If you have a sure place to sell guppy fry, go for the guppies. Most pet stores will not accept you walking in with 50 fry right away. A lot of pet stores don't want them at all, only a local pet shop MIGHT buy them from you if you set something up. I've also seen people selling them online... for anywhere between 50 cents and free. They overpopulate pretty fast. If you can handle that then go for it.
A male betta and some cory cats or kuhli loaches, depending on what suits you, would work well, and you don't have overpopulation issues.


----------



## Inga (Jun 8, 2010)

Olympia said:


> If you have a sure place to sell guppy fry, go for the guppies. Most pet stores will not accept you walking in with 50 fry right away. A lot of pet stores don't want them at all, only a local pet shop MIGHT buy them from you if you set something up. I've also seen people selling them online... for anywhere between 50 cents and free. They overpopulate pretty fast. If you can handle that then go for it.
> A male betta and some cory cats or kuhli loaches, depending on what suits you, would work well, and you don't have overpopulation issues.


 
Agreed! The only way I would consider keeping any Guppies would be all males. They will nip each others fins but rarely do any actual damage. Keeping Girls and boys together while seemingly fun, ends up being a bit of a headache in most cases. I would vote for the Betta with a handful of Corie's on the bottom and maybe a mystery snail?


----------



## thekoimaiden (Oct 19, 2011)

I would go for guppies if you have hard water or betta if you have soft water. In a 10 gal you could actually keep 2 male betta together if you divide the tank. I have two divided tanks like this, and I love it. If you do go the guppy route, I would also go all male because you have to keep 2:1 females to male and the females aren't as pretty (sorry girls! ;p )


----------



## kitten_penang (Mar 26, 2008)

i say get a larger tank and do both hehehehe. if you want to breed don't get the already pregnant ones as you don't know who the father is.when they are born you get all sorts of mixed colors and most people wont want those.


----------



## MarinePsycho (Aug 16, 2011)

Thanks for the replies ^^

Also just wanted to say I've kept both, and have guppies in other tanks.
_Posted via Mobile Device_


----------



## kitten_penang (Mar 26, 2008)

hahaha.... nice going


----------



## thekoimaiden (Oct 19, 2011)

If you already have guppies I would go with bettas, but I'm biased. ;-) Have you thought about endler's? You could get some close to pure ones from Aquabid. If I were to keep livebearers I would go with either endler's or tequila splitfins (_Zoogoneticus tequila_), a really neat little Goodeid that is possibly extinct in the wild.


----------



## Olympia (Aug 25, 2011)

On aquabid for endlers, N class is considered purebred endlers, A grade is the best quality. They're the ones you want.. of course it can't be 100% guaranteed since these species are found in the same range in the wild, and I think mixes have been found, but it's as close as you can get.


----------



## MarinePsycho (Aug 16, 2011)

Eh, not really interested in endlers, too small for my liking xD

The only reason I'm leaning towards guppies right now is because I know they can be breed in jars [ I have proof. ] and if I could breed guppies for money, wonderful.

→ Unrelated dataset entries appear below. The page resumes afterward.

(** * Task Management API: validators, handlers and query construction

    A shallow embedding of [app.py] and [models.py].  Request payloads are
    decoded JSON objects, the relational store is a record of row lists, and
    every handler is a function from a request and a store to a response and
    a store.  The Python runtime ([str.upper], [str.lower], [int],
    [datetime.fromisoformat]), the storage engine and the clock are outside
    the repository and enter as explicit inputs.

    What the model takes from the engine: the lookup of a row by key, the
    binding of a key as a query parameter, the column defaults of
    [models.py], the binding of an enum attribute when a row is written, and
    the order of [ORDER BY].  What it leaves out: integers taken from the URL
    or from the query string are unbounded, and the values of the columns
    that are not enum columns are stored as the handler assigned them, so the
    conversions and the refusals of the engine for a value that is not of the
    column's type are not part of the model. *)

From Stdlib Require Import ZArith Ascii String.
From stdpp Require Import base option list sorting strings gmap.

Set Warnings "-register-all".
Local Open Scope Z_scope.
Local Open Scope string_scope.

(** ** Values *)

(** A decoded JSON value, as [request.get_json()] hands it to a handler
    (numbers are restricted to integers). *)
Inductive json :=
  | JNull
  | JBool (b : bool)
  | JInt (n : Z)
  | JStr (s : string)
  | JArr (l : list json)
  | JObj (l : list (string * json)).

(** Python truthiness of a decoded value: [if v:] *)
Definition truthy (v : json) : bool :=
  match v with
  | JNull => false
  | JBool b => b
  | JInt n => negb (Z.eqb n 0)
  | JStr s => negb (String.eqb s "")
  | JArr l => match l with [] => false | _ => true end
  | JObj l => match l with [] => false | _ => true end
  end.

(** [isinstance(v, str)] *)
Definition is_str (v : json) : bool :=
  match v with JStr _ => true | _ => false end.

(** A point in time ([datetime]); only the order of instants matters here. *)
Definition datetime := Z.

(** ** String primitives *)

Definition upper_ascii (c : ascii) : ascii :=
  let n := nat_of_ascii c in
  if (Nat.leb 97 n && Nat.leb n 122)%bool then ascii_of_nat (n - 32) else c.

Definition lower_ascii (c : ascii) : ascii :=
  let n := nat_of_ascii c in
  if (Nat.leb 65 n && Nat.leb n 90)%bool then ascii_of_nat (n + 32) else c.

(** The ASCII letters of a string in upper and in lower case; every other
    character is kept. *)
Fixpoint upper_letters (s : string) : string :=
  match s with
  | EmptyString => EmptyString
  | String c s' => String (upper_ascii c) (upper_letters s')
  end.

Fixpoint lower_letters (s : string) : string :=
  match s with
  | EmptyString => EmptyString
  | String c s' => String (lower_ascii c) (lower_letters s')
  end.
Lemma turn_own own key val :
  key <> "__proto__" \/ key ∈ keys own ->
  turn (VObjectPrototype, own) (call (key, val))
  = (VObjectPrototype, setOwn own key (mergedValue (getOwn own key) val)).
Proof.
  intros Hkey. unfold turn, call, get, set, mergedValue, deepMerge. simpl.
  destruct (getOwn own key) as [e|] eqn:He.
  - destruct val; try done. by destruct (isPlain e).
  - assert (key <> "__proto__") as Hne.
    { destruct Hkey as [|Hin]; [done|]. by apply ConfigMerger.getOwn_not_key in He. }
    apply String.eqb_neq in Hne. rewrite Hne. by destruct val.
Qed.

Lemma loop_own source : forall own,
  "__proto__" ∉ keys source \/ "__proto__" ∈ keys own ->
  fold_left turn (map call source) (VObjectPrototype, own)
  = (VObjectPrototype, mergeOwn own source).
Proof.
  induction source as [|[k v] source IH]; intros own Hproto; [done|].
  simpl. rewrite turn_own.
  - unfold mergeOwn. simpl. apply IH.
    destruct Hproto as [Hn|Hin].
    + left. intros ?. apply Hn. by right.
    + right. rewrite ConfigMerger.keys_setOwn.
      destruct (getOwn own k); [done|]. apply elem_of_app. by left.
  - destruct (decide (k = "__proto__")) as [->|]; [|by left].
    destruct Hproto as [Hn|Hin]; [|by right].
    exfalso. apply Hn. left.
Qed.

Lemma mergeOwn_cons own k v source :
  mergeOwn own ((k, v) :: source)
  = mergeOwn (setOwn own k (mergedValue (getOwn own k) v)) source.
Proof. reflexivity. Qed.

Lemma mergeOwn_other source : forall own key,
  key ∉ keys source -> getOwn (mergeOwn own source) key = getOwn own key.
Proof.
  induction source as [|[k v] source IH]; intros own key Hn; [done|].
  rewrite mergeOwn_cons, IH by (intros ?; apply Hn; by right).
  apply ConfigMerger.getOwn_setOwn_ne. intros ->. apply Hn. left.
Qed.

Lemma mergeOwn_lookup source : forall own key val,
  NoDup (keys source) ->
  (key, val) ∈ source ->
  getOwn (mergeOwn own source) key = Some (mergedValue (getOwn own key) val).
Proof.
  induction source as [|[k v] source IH]; intros own key val Hnd Hin;
    [by apply elem_of_nil in Hin|].
  simpl in Hnd. apply NoDup_cons in Hnd as [Hk Hnd]. rewrite mergeOwn_cons.
  apply elem_of_cons in Hin as [[= -> ->]|Hin].
  - rewrite mergeOwn_other by done. apply ConfigMerger.getOwn_setOwn_eq.
  - assert (k <> key) as Hne.
    { intros ->. apply Hk. apply list_elem_of_fmap. by exists (key, val). }
    rewrite (IH _ _ val) by done. by rewrite ConfigMerger.getOwn_setOwn_ne.
Qed.

Lemma keys_mergeOwn source : forall own,
  NoDup (keys source) ->
  keys (mergeOwn own source)
  = keys own ++ filter (fun k => k ∉ keys own) (keys source).
Proof.
  induction source as [|[k v] source IH]; intros own Hnd.
  - by rewrite app_nil_r.
  - simpl in Hnd. apply NoDup_cons in Hnd as [Hk Hnd].
    rewrite mergeOwn_cons, IH, ConfigMerger.keys_setOwn by done.
    change (keys ((k, v) :: source)) with (k :: keys source). rewrite filter_cons.
    destruct (getOwn own k) as [e|] eqn:He.
    + rewrite decide_False; [done|].
      intros Hn. apply ConfigMerger.getOwn_not_key in Hn. congruence.
    + apply ConfigMerger.getOwn_not_key in He. rewrite decide_True by done.
      rewrite <- app_assoc. simpl. do 2 f_equal.
      apply filter_agree. intros k' Hk'.
      rewrite elem_of_app, list_elem_of_singleton.
      split; [tauto|]. intros Hn [?| ->]; [done|]. by apply Hk.
Qed.

Lemma mergeOwn_new source : forall own,
  NoDup (keys source) ->
  (forall k, k ∈ keys source -> k ∉ keys own) ->
  mergeOwn own source = own ++ map doc source.
Proof.
  induction source as [|[k v] source IH]; intros own Hnd Hnew.
  - by rewrite app_nil_r.
  - simpl in Hnd. apply NoDup_cons in Hnd as [Hk Hnd]. rewrite mergeOwn_cons.
    assert (getOwn own k = None) as ->.
    { apply ConfigMerger.getOwn_not_key, Hnew. left. }
    assert (mergedValue None v = VDoc v) as -> by (by destruct v).
    rewrite ConfigMerger.setOwn_new by (apply ConfigMerger.getOwn_not_key, Hnew; left).
    rewrite IH; [by rewrite <- app_assoc|done|].
    intros k' Hk'. unfold keys. rewrite map_app, elem_of_app. simpl.
    rewrite list_elem_of_singleton. intros [?| ->]; [|done].
    eapply Hnew; [|done]. by right.
Qed.

(** The result of a merge whose every turn stores an own property: a
    patch without the key [__proto__], or a target with an own property of
    that name (as [JSON.parse] creates one). *)
Lemma deepMerge_own target source :
  "__proto__" ∉ keys source \/ "__proto__" ∈ objectKeys target ->
  deepMerge target (JObj source)
  = VObj VObjectPrototype (mergeOwn (ownProps target) (ownEntries source)).
Proof.
  intros Hproto. rewrite deepMerge_object. cbv zeta.
  rewrite loop_own; [done|].
  destruct Hproto; [left|by right]. by rewrite elem_of_keys_ownEntries.
Qed.

(** ** The keys of the result *)

Lemma NoDup_keys_mergeOwn own source :
  NoDup (keys own) -> NoDup (keys source) -> NoDup (keys (mergeOwn own source)).
Proof.
  intros Hown Hsource. rewrite keys_mergeOwn by done.
  apply NoDup_app. split; [done|]. split; [|by apply NoDup_filter].
  intros k Hk [Hn _]%list_elem_of_filter. by apply Hn.
Qed.

(** X1.  The merge loses no key and invents none.  For a patch without
    the key [__proto__] (or a target with an own property of that name),
    [Object.keys] of the result lists the keys of the target and the keys
    of the patch, each once; the keys that are array indices come first,
    in ascending order; the other keys follow, those of the target in
    their order, then those only the patch holds, in the order of the
    patch. *)
Theorem deepMerge_keys target source :
  isPlain target = true ->
  NoDup (keys source) ->
  "__proto__" ∉ keys source \/ "__proto__" ∈ objectKeys target ->
  let result := deepMerge target (JObj source) in
  (forall k, k ∈ objectKeys result <-> k ∈ objectKeys target \/ k ∈ keys source)
  /\ (NoDup (objectKeys target) -> NoDup (objectKeys result))
  /\ (exists indices,
        objectKeys result
        = indices ++ filter (fun k => isArrayIndex k = false) (objectKeys result)
        /\ Forall (fun k => isArrayIndex k = true) indices
        /\ Sorted (fun a b => (indexOf a <= indexOf b)%N) indices)
  /\ filter (fun k => isArrayIndex k = false) (objectKeys result)
     = filter (fun k => isArrayIndex k = false) (objectKeys target)
       ++ filter (fun k => k ∉ objectKeys target)
            (filter (fun k => isArrayIndex k = false) (keys source)).
Proof.
  intros _ Hnd Hproto result. subst result. rewrite deepMerge_own by done.
  set (own := mergeOwn (ownProps target) (ownEntries source)).
  change (objectKeys (VObj VObjectPrototype own)) with (keys (ownEntries own)).
  assert (keys own
          = objectKeys target
            ++ filter (fun k => k ∉ objectKeys target) (keys (ownEntries source)))
    as Hkeys.
  { apply keys_mergeOwn. by apply NoDup_keys_ownEntries. }
  split; [|split; [|split]].
  - intros k. rewrite elem_of_keys_ownEntries, Hkeys, elem_of_app, list_elem_of_filter,
      elem_of_keys_ownEntries.
    destruct (decide (k ∈ objectKeys target)); tauto.
  - intros Hnt. apply NoDup_keys_ownEntries. apply NoDup_keys_mergeOwn; [done|].
    by apply NoDup_keys_ownEntries.
  - exists (keys (ascending (filter (fun kv => isArrayIndex kv.1 = true) own))).
    destruct (ownEntries_index_keys own) as [Hidx Hsorted].
    split; [|done].
    by rewrite keys_ownEntries_others, keys_ownEntries.
  - rewrite keys_ownEntries_others, Hkeys, filter_app. f_equal.
    rewrite <- (keys_ownEntries_others source), !list_filter_filter.
    apply filter_agree. intros; tauto.
Qed.
(** * ModuleLoader: module loading and resolution core

    A shallow embedding of [src/ModuleLoader.ts].  Synchronous code is written
    as state passing over the loader state; asynchronous functions are
    programs of a small free monad whose suspension points are the [await]s of
    the source, run by a scheduler-driven machine that interleaves the
    activations exactly at those points. *)

From stdpp Require Import base option list gmap strings sorting.
From Stdlib Require Import Lia.
(** * reprotest: the variation pipeline and the comparison orchestrator

    A shallow embedding of [reprotest/__init__.py]: the eleven variations,
    the registry [VARIATIONS], [build], [check], the options with [config]
    and [command_line], and [main], followed by the properties of the
    natural-language specification that concern them and by further
    properties of the code.

    Conventions of the embedding.
    - Python dictionaries that are mutated in place ([os.environ] and its
      copies [env1], [env2]) live in a heap of objects and are passed around
      by reference.
    - Every action on the outside world (file system, subprocesses) is
      answered by a [World], which sees the events that happened so far, and
      is appended to the trace of events.
    - An exception is a [Raise] result; [sys.exit n] raises [SystemExit n],
      which [except Exception] does not catch, so that the result of
      [check] is the exit status of the process or an uncaught exception. *)

From Stdlib Require Import ZArith Ascii String List Lia.
From stdpp Require Import base option list strings gmap.

Local Open Scope string_scope.
Local Open Scope list_scope.

(** ** Strings and paths of the Python standard library *)

(** [sep.join(l)] *)
Definition join (sep : string) (l : list string) : string := String.concat sep l.

(** [s.split(sep)] for a one-character separator. *)
Fixpoint split (sep : ascii) (s : string) : list string :=
  match s with
  | EmptyString => [""]
  | String a s' =>
      if Ascii.eqb a sep then "" :: split sep s'
      else match split sep s' with
           | [] => [String a ""]
           | w :: ws => String a w :: ws
           end
  end.

(** [s.lstrip('/')] *)
Fixpoint lstrip_slash (s : string) : string :=
  match s with
  | String a s' => if Ascii.eqb a "/" then lstrip_slash s' else s
  | EmptyString => s
  end.

(** [s.startswith(p)] *)
Definition startswith (p s : string) : bool := String.prefix p s.

Module posixpath.

(** The loop of [normpath] over the components, [new_comps] kept reversed. *)
Fixpoint norm_comps (initial_slashes : nat) (comps : list string)
         (new_comps : list string) : list string :=
  match comps with
  | [] => rev new_comps
  | comp :: rest =>
      if bool_decide (comp = "") || bool_decide (comp = ".") then
        norm_comps initial_slashes rest new_comps
      else if negb (bool_decide (comp = ".."))
              || (Nat.eqb initial_slashes 0 && bool_decide (new_comps = []))
              || match new_comps with
                 | last :: _ => bool_decide (last = "..")
                 | [] => false
                 end
      then norm_comps initial_slashes rest (comp :: new_comps)
      else norm_comps initial_slashes rest (tl new_comps)
  end.
(** * Further properties of the script *)

(** ** Helper facts *)



(** The whole script when some listed file fails. *)
Lemma main_failure plat d l1 f l2 :
  files_to_fix = l1 ++ f :: l2 →
  no_io_failure plat d l1 = true →
  step_outcome plat d f ≠ inr tt →
  main plat d =
  Run (step_outcome plat d f)
      (files (for_each l1 (fix_file plat) d))
      (flat_map (block plat d) l1 ++ block plat d f).
Proof.
  intros E Hd Hne. pose proof (paths_NoDup plat) as Hnd. rewrite E in Hnd.
  destruct (for_each_failure plat l1 f l2 d Hnd Hd Hne) as (Ho & Hfl & Hev).
  unfold paths in Hnd. rewrite fmap_app in Hnd.
  apply NoDup_app in Hnd as (Hnd1 & _ & _).
  destruct (for_each_healthy plat l1 Hnd1 d Hd) as (_ & Hev1 & _).
  destruct (step_outcome plat d f) as [e|[]] eqn:Eo; [|congruence].
  unfold main. rewrite E, (io_bind_err _ _ _ _ Ho).
  now rewrite Hfl, Hev, Hev1.
Qed.

(** Whatever the run, each of its effects is part of the turn of a listed
    file, or is the last line. *)
Lemma main_events_in_blocks plat d e :
  e ∈ events (main plat d) →
  e = Printed "Done!" ∨ ∃ g, g ∈ files_to_fix ∧ e ∈ block plat d g.
Proof.
  destruct (first_failure plat d files_to_fix)
    as [Hd|(l1 & f & l2 & E & Hd & Hbad)].
  - destruct (main_healthy plat d Hd) as (_ & -> & _).
    intros [H|H]%elem_of_app.
    + right. now apply elem_of_flat_map.
    + left. now apply list_elem_of_singleton in H.
  - rewrite (main_failure plat d l1 f l2 E Hd Hbad). cbn [events].
    intros [H|H]%elem_of_app; right.
    + apply elem_of_flat_map in H as (g & Hg & H). exists g. split; [|exact H].
      rewrite E. apply elem_of_app. now left.
    + exists f. split; [|exact H]. rewrite E. apply elem_of_app. right.
      apply list_elem_of_here.
Qed.

Lemma block_wrote plat d g p text :
  WroteFile p text ∈ block plat d g →
  ∃ f raw, p = path_of plat g ∧ d !! p = Some f ∧ data f = Some raw ∧
    writable f = true ∧ text = new_content_of (universal_newlines raw).
Proof.
  unfold block. destruct (d !! path_of plat g) as [f|] eqn:E.
  - destruct (data f) as [raw|] eqn:Er; [destruct (writable f) eqn:Ew|];
      repeat (intros [H|H]%elem_of_cons; [try discriminate|revert H]);
      try now intros ?%elem_of_nil.
    injection H as -> ->. exists f, raw. auto.
  - intros [H|H]%elem_of_cons; [discriminate|]. now apply elem_of_nil in H.
Qed.

Lemma block_read plat d g p :
  ReadFile p ∈ block plat d g →
  ∃ f raw, p = path_of plat g ∧ d !! p = Some f ∧ data f = Some raw.
Proof.
  unfold block. destruct (d !! path_of plat g) as [f|] eqn:E.
  - destruct (data f) as [raw|] eqn:Er; [destruct (writable f) eqn:Ew|];
      repeat (intros [H|H]%elem_of_cons; [try discriminate|revert H]);
      try (now intros ?%elem_of_nil);
      injection H as ->; exists f, raw; auto.
  - intros [H|H]%elem_of_cons; [discriminate|]. now apply elem_of_nil in H.
Qed.

(** Lengths along a substitution. *)
Lemma rewrites_length fl r repl s ms o :
  rewrites fl r repl s ms o →
  length o + total_length ms = length s + length repl * length ms.
Proof.
  induction 1 as [g Hg|g m t ms o Hg Hm H IH]; simpl.
  - lia.
  - rewrite !length_app. lia.
Qed.

Lemma rewrites_matches fl r repl s ms o :
  rewrites fl r repl s ms o → Forall (matches r) ms.
Proof. induction 1; constructor; auto. Qed.

Lemma matches_length_ge r m : matches r m → length (literals r) ≤ length m.
Proof.
  induction 1 as [|c r m H IH|r ws m Hws H IH]; simpl.
  - lia.
  - lia.
  - rewrite length_app. lia.
Qed.

Lemma total_length_ge k ms :
  Forall (fun m => k ≤ length m) ms → k * length ms ≤ total_length ms.
Proof. induction 1; simpl; nia. Qed.

(** No occurrence of the pattern starts inside another. *)
Lemma script_hit_before_match x u m post n :
  matches pattern m →
  match_here flags pattern ((x :: u) ++ m ++ post) = Some n →
  ∃ m1 g, x :: u = m1 ++ g ∧ matches pattern m1 ∧ n = length m1.
Proof.
  intros Hm.
  eapply hit_before_match with (repl := replacement);
    first [exact Hm | script_facts].
Qed.

Lemma no_hit_inside m t k :
  matches pattern m → 0 < k < length m →
  match_here flags pattern (drop k (m ++ t)) = None.
Proof.
  intros Hm Hk.
  destruct (match_here flags pattern (drop k (m ++ t))) as [n|] eqn:E;
    [exfalso|reflexivity].
  apply script_hit_spec in E as (m1 & t1 & E & Hm1 & _).
  pose proof (match_here_complete flags pattern m t eq_refl Hm) as Hhit.
  rewrite <- (take_drop k (m ++ t)), E in Hhit.
  destruct (take k (m ++ t)) as [|x u] eqn:Et.
  { apply (f_equal length) in Et. rewrite length_take, length_app in Et.
    simpl in Et. lia. }
  apply (script_hit_before_match _ _ _ _ _ Hm1) in Hhit
    as (ma & g & Eg & Hma & Hlen).
  apply (f_equal length) in Eg. rewrite <- Et in Eg.
  rewrite length_take, !length_app in Eg. lia.
Qed.

Lemma count_hits_inside m t :
  matches pattern m →
  count_hits flags pattern (m ++ t) = S (count_hits flags pattern t).
Proof.
  intros Hm.
  assert (∀ j, j ≤ length m → 0 < j →
    count_hits flags pattern (drop j (m ++ t)) = count_hits flags pattern t)
    as Htail.
  { intros j Hj. remember (length m - j) as d eqn:Ed.
    revert j Hj Ed. induction d as [|d IH]; intros j Hj Ed Hpos.
    - replace j with (length m) by lia. now rewrite drop_app_length.
    - destruct (drop j (m ++ t)) as [|x rest] eqn:Edrop.
      { apply (f_equal length) in Edrop.
        rewrite length_drop, length_app in Edrop. simpl in Edrop. lia. }
      cbn [count_hits]. rewrite <- Edrop.
      rewrite (no_hit_inside m t j Hm) by lia.
      assert (rest = drop (S j) (m ++ t)) as ->.
      { replace (S j) with (j + 1) by lia.
        now rewrite <- drop_drop, Edrop. }
      rewrite IH by lia. reflexivity. }
  pose proof (match_here_complete flags pattern m t eq_refl Hm) as Hhit.
  pose proof (script_hit_pos _ _ Hhit) as [Hpos _].
  destruct m as [|x m']; [simpl in Hpos; lia|].
  change ((x :: m') ++ t) with (x :: (m' ++ t)) in *.
  cbn [count_hits]. rewrite Hhit.
  specialize (Htail 1). simpl drop in Htail. rewrite drop_0 in Htail.
  rewrite Htail; simpl; lia.
Qed.

Lemma step_outcome_failure plat d filename :
  step_outcome plat d filename ≠ inr tt →
  ∃ f, d !! path_of plat filename = Some f ∧ healthy_file f = false ∧
       step_outcome plat d filename = inl (failure plat filename f).
Proof.
  unfold step_outcome, healthy_file, failure.
  destruct (d !! path_of plat filename) as [f|]; [|congruence].
  intros H. exists f. destruct (data f); [|auto].
  destruct (writable f); [congruence|auto].
Qed.

Lemma script_scan_ind (P : str → Prop) :
  P [] →
  (∀ m t, matches pattern m →
     match_here flags pattern (m ++ t) = Some (length m) → P t → P (m ++ t)) →
  (∀ x t, match_here flags pattern (x :: t) = None → P t → P (x :: t)) →
  ∀ s, P s.
Proof.
  exact (scan_ind flags pattern 69%N (tail pattern) flags_exact eq_refl
           eq_refl P).
Qed.

Lemma replacements_of_hit m t :
  matches pattern m → replacements_of (m ++ t) = S (replacements_of t).
Proof.
  intros Hm. unfold replacements_of.
  destruct (script_sub_around m [] t Hm) as [_ H].
  change ([] ++ m ++ t) with (m ++ t) in H. rewrite H.
  change (re_findall pattern [] flags) with (@nil str). reflexivity.
Qed.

But if I were to keep Betta fish and wanted to breed them I'd need many supplies and it could cost up to $500 [ according to this site. ] to get all the supplies.


----------



## Assault0137 (May 2, 2012)

i would say throw out both ideas and buy some endlers .they are some of the most beautiful fish i have ever seen, but they do not fight like bettas, and do not even need females in the tank like guppies!








it is healthy to have 6-8 endlers in a 10 gallon, but get 3-5 if you would want other fish in the tank with them.
EDIT: oops, didnt see the post above me!


----------



## Assault0137 (May 2, 2012)

MarinePsycho said:


> Eh, not really interested in endlers, too small for my liking xD
> 
> The only reason I'm leaning towards guppies right now is because I know they can be breed in jars [ I have proof. ] and if I could breed guppies for money, wonderful.
> 
> But if I were to keep Betta fish and wanted to breed them I'd need many supplies and it could cost up to $500 [ according to this site. ] to get all the supplies.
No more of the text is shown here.